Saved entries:
(** * Connectors of react-instantsearch: hierarchical menu, multi range, sort by

    A shallow embedding of the three connectors
    [connectHierarchicalMenu.js], [connectMultiRange.js] and
    [connectSortBy.js], and the properties of their state handling,
    refinement codec and overlap test.

    Layout: JavaScript values and the primitives the connectors call
    ([JS]), the lodash helpers they import ([Lodash]), the query-parameters
    builder ([SearchParameters]), the three connectors, then the theorems. *)

From Stdlib Require Import String Ascii List ZArith Lia Bool.
From Stdlib Require Import DecimalString DecimalPos.
Import ListNotations.
Local Open Scope string_scope.
Local Open Scope Z_scope.

(* ===================================================================== *)
(** ** JavaScript values and primitives *)
(* ===================================================================== *)

Module JS.

(** Numbers.  The connectors compare and print bucket bounds; the model keeps
    the integers, the two infinities and NaN.  A JavaScript number is a
    double: every integer below [2^53] in magnitude is one, and the
    functions that make a number out of digits ([parseInt], [Number]) round
    to the nearest double. *)
Inductive num : Type :=
| NaN
| NegInf
| PosInf
| Int (z : Z).
(** A relation that every pass respects, and that is reflexive and
    transitive, holds between the object [Play] starts from and the one it
    leaves. *)
Lemma PlayLoop_relates (R : SelfPlayGame -> SelfPlayGame -> Prop)
    sig wt bt tr er fuel walk :
  (forall g, R g g) ->
  (forall g1 g2 g3, R g1 g2 -> R g2 g3 -> R g1 g3) ->
  (forall g bm c,
      PlayTurn sig wt bt tr er fuel walk (g, bm) = Some c ->
      R g (fst (match c with Break s | Continue s => s end))) ->
  forall turns g bm g',
    PlayLoop sig wt bt tr er fuel walk turns (g, bm) = Some g' -> R g g'.
Proof.
  intros Hrefl Htrans Hstep.
  induction turns as [|turns IH]; intros g bm g' Hplay; [discriminate|].
  rewrite PlayLoop_step in Hplay.
  destruct (PlayTurn sig wt bt tr er fuel walk (g, bm)) as [[[g1 bm1]|[g1 bm1]]|] eqn:Hturn;
    [| |discriminate].
  - injection Hplay as <-. apply (Hstep _ _ _ Hturn).
  - eapply Htrans; [apply (Hstep _ _ _ Hturn)|]. apply (IH _ _ _ Hplay).
Qed.

(** *** Lockstep of the two trees, lines 361-362 *)

(** Over a run of [Play] the moves applied to [tree_[1]] are, when the two
    trees are distinct objects, exactly the moves applied to [tree_[0]], in
    the same order; a shared tree receives each move once. *)
Theorem Play_moves_in_lockstep :
  forall (abort_signal : nat -> bool) (white_threads black_threads : Z)
         (training enable_resign : bool) (fuel walk turns : nat)
         (g g' : SelfPlayGame),
    Play abort_signal white_threads black_threads training enable_resign
         fuel walk turns g = Some g' ->
    exists added,
      events g' = events g ++ added /\
      moves_made g' = moves_made g ++ moves_on 0 added /\
      moves_on 1 added = (if trees_distinct g then moves_on 0 added else []) /\
      trees_distinct g' = trees_distinct g.
Proof.
  intros sig wt bt tr er fuel walk turns g g' Hplay. unfold Play in Hplay.
  apply (PlayLoop_relates
           (fun g g' =>
              exists added,
                events g' = events g ++ added /\
                moves_made g' = moves_made g ++ moves_on 0 added /\
                moves_on 1 added = (if trees_distinct g then moves_on 0 added else []) /\
                trees_distinct g' = trees_distinct g)
           sig wt bt tr er fuel walk) in Hplay; [exact Hplay| | |].
  - intros g0. exists []. rewrite !app_nil_r. repeat split.
    now destruct (trees_distinct g0).
  - intros g1 g2 g3 (a1 & He1 & Hm1 & Hl1 & Hd1) (a2 & He2 & Hm2 & Hl2 & Hd2).
    exists (a1 ++ a2). rewrite He2, He1, Hm2, Hm1, !moves_on_app, <- !app_assoc.
    repeat split; [|congruence].
    rewrite Hl1, Hl2, Hd1. now destruct (trees_distinct g1).
  - intros g0 bm c Hturn.
    pose proof (PlayTurn_log _ _ _ _ _ _ _ _ _ _ Hturn) as [(added & He & Hl & _) _].
    pose proof (PlayTurn_inv _ _ _ _ _ _ _ _ _ _ Hturn) as Hinv.
    exists added. split; [exact He|]. split; [|split; [exact Hl|]].
    + rewrite !moves_made_moves_on, He. apply moves_on_app.
    + destruct c as [[g1 b1]|[g1 b1]]; destruct Hinv as ((_ & _ & _ & Hd) & _);
        exact Hd.
Qed.
(** One step of the scan outside a tag. *)
Lemma tokenize_cons (c : ascii) (l : text) :
  tokenize (c :: l) =
  if opens_meta (c :: l)
  then match tag_end false (c :: l) with
       | Some (t, rest) => Tag t :: tokenize rest
       | None => [Unclosed (c :: l)]
       end
  else Chr c :: tokenize l.
Proof.
  unfold tokenize. cbn [scan].
  destruct (opens_meta (c :: l)) eqn:Ho; [|reflexivity].
  rewrite scan_in_tag.
  destruct (opens_meta_inv _ Ho) as (w & l0 & Hl & Hw).
  change (lit "<meta") with ["<"; "m"; "e"; "t"; "a"]%char in Hl.
  injection Hl as -> ->.
  rewrite (tag_end_plain "<" false _ eq_refl eq_refl).
  destruct (tag_end false _) as [[t r]|]; reflexivity.
Qed.

Lemma untokenize_scan (st : option (text * bool)) (l : text) :
  untokenize (scan st l) =
  match st with
  | None => l
  | Some (acc, _) => rev acc ++ l
  end.
Proof.
  revert st; induction l as [|c l IH]; intros [[acc inq]|]; cbn [scan].
  - unfold untokenize. cbn. now rewrite !app_nil_r.
  - reflexivity.
  - destruct (Ascii.eqb c dquote).
    + rewrite IH. cbn [rev]. now rewrite <- app_assoc.
    + destruct (Ascii.eqb c ">" && negb inq).
      * unfold untokenize in *. cbn [map List.concat render].
        rewrite (IH None). cbn [rev]. now rewrite <- app_assoc.
      * rewrite IH. cbn [rev]. now rewrite <- app_assoc.
  - destruct (opens_meta (c :: l)).
    + now rewrite IH.
    + unfold untokenize in *. cbn [map List.concat render]. now rewrite (IH None).
Qed.

(** The scan loses nothing. *)
Lemma untokenize_tokenize (t : text) : untokenize (tokenize t) = t.
Proof. apply (untokenize_scan None). Qed.
(** The chain [Chain] has been handed over in [s']: to the receive queue
    of one connection, or to the context of a newly queued stateless
    operation. *)
Definition handed_over (Chain : list QUIC_RECV_DATAGRAM) (s s' : State) : Prop :=
  (∃ c, c ∈ dom (Connections s')
      ∧ handles (ReceiveQueue s' c) = handles (ReceiveQueue s c) ++ handles Chain
      ∧ (∀ c', c' ≠ c → ReceiveQueue s' c' = ReceiveQueue s c')
      ∧ WorkerOperQ s' = WorkerOperQ s
      ∧ holds_no_more s s')
  ∨ (∃ p ctx Oper,
       WorkerOperQ s' = WorkerOperQ s ++ [Oper]
       ∧ STATELESS_Context Oper = Some p
       ∧ StatelessContexts s' !! p = Some ctx
       ∧ handles (Ctx_Datagram ctx) = handles Chain
       ∧ ∀ c, ReceiveQueue s' c = ReceiveQueue s c).

(** Nothing in [s'] holds a datagram that it did not hold in [s]. *)
Definition not_taken (s s' : State) : Prop :=
  WorkerOperQ s' = WorkerOperQ s
  ∧ holds_no_more s s'
  ∧ ∀ c, ReceiveQueue s' c = ReceiveQueue s c.

Lemma QueueStatelessOperation_hands_over (E : Env) (OperType : QUIC_OPERATION_TYPE)
    (Datagram : QUIC_RECV_DATAGRAM) (Next : list QUIC_RECV_DATAGRAM) (s : State) :
  let r := QuicBindingQueueStatelessOperation E OperType Datagram Next s in
  DatapathReturned r.1 = DatapathReturned s
  ∧ if r.2 then handed_over (Datagram :: Next) s r.1 else not_taken s r.1.
Proof.
  intros r.
  pose proof (QueueStatelessOperation_outcome E OperType Datagram Next s) as [Hd Hout].
  pose proof (QueueStatelessOperation_Connections E OperType Datagram Next s) as Hc.
  fold r in Hd, Hout, Hc. split; [done|].
  assert (Hqueues : ∀ c, ReceiveQueue r.1 c = ReceiveQueue s c).
  { intros c. unfold ReceiveQueue. by rewrite Hc. }
  destruct r.2.
  - destruct Hout as (p & ctx & Hq & Hp & _ & Hchain & _).
    right. eexists p, ctx, _. split; [exact Hq|]. split; [done|]. split; [done|].
    split; [by rewrite Hchain|done].
  - destruct Hout as [Hq Hh]. by split.
Qed.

What is being asked: Please copy exactly, and only, the lines from the line containing "ctx) = handles Chain" through the last line of the records, with both ends included.

Output for this exercise:
       ∧ handles (Ctx_Datagram ctx) = handles Chain
       ∧ ∀ c, ReceiveQueue s' c = ReceiveQueue s c).

(** Nothing in [s'] holds a datagram that it did not hold in [s]. *)
Definition not_taken (s s' : State) : Prop :=
  WorkerOperQ s' = WorkerOperQ s
  ∧ holds_no_more s s'
  ∧ ∀ c, ReceiveQueue s' c = ReceiveQueue s c.

Lemma QueueStatelessOperation_hands_over (E : Env) (OperType : QUIC_OPERATION_TYPE)
    (Datagram : QUIC_RECV_DATAGRAM) (Next : list QUIC_RECV_DATAGRAM) (s : State) :
  let r := QuicBindingQueueStatelessOperation E OperType Datagram Next s in
  DatapathReturned r.1 = DatapathReturned s
  ∧ if r.2 then handed_over (Datagram :: Next) s r.1 else not_taken s r.1.
Proof.
  intros r.
  pose proof (QueueStatelessOperation_outcome E OperType Datagram Next s) as [Hd Hout].
  pose proof (QueueStatelessOperation_Connections E OperType Datagram Next s) as Hc.
  fold r in Hd, Hout, Hc. split; [done|].
  assert (Hqueues : ∀ c, ReceiveQueue r.1 c = ReceiveQueue s c).
  { intros c. unfold ReceiveQueue. by rewrite Hc. }
  destruct r.2.
  - destruct Hout as (p & ctx & Hq & Hp & _ & Hchain & _).
    right. eexists p, ctx, _. split; [exact Hq|]. split; [done|]. split; [done|].
    split; [by rewrite Hchain|done].
  - destruct Hout as [Hq Hh]. by split.
Qed.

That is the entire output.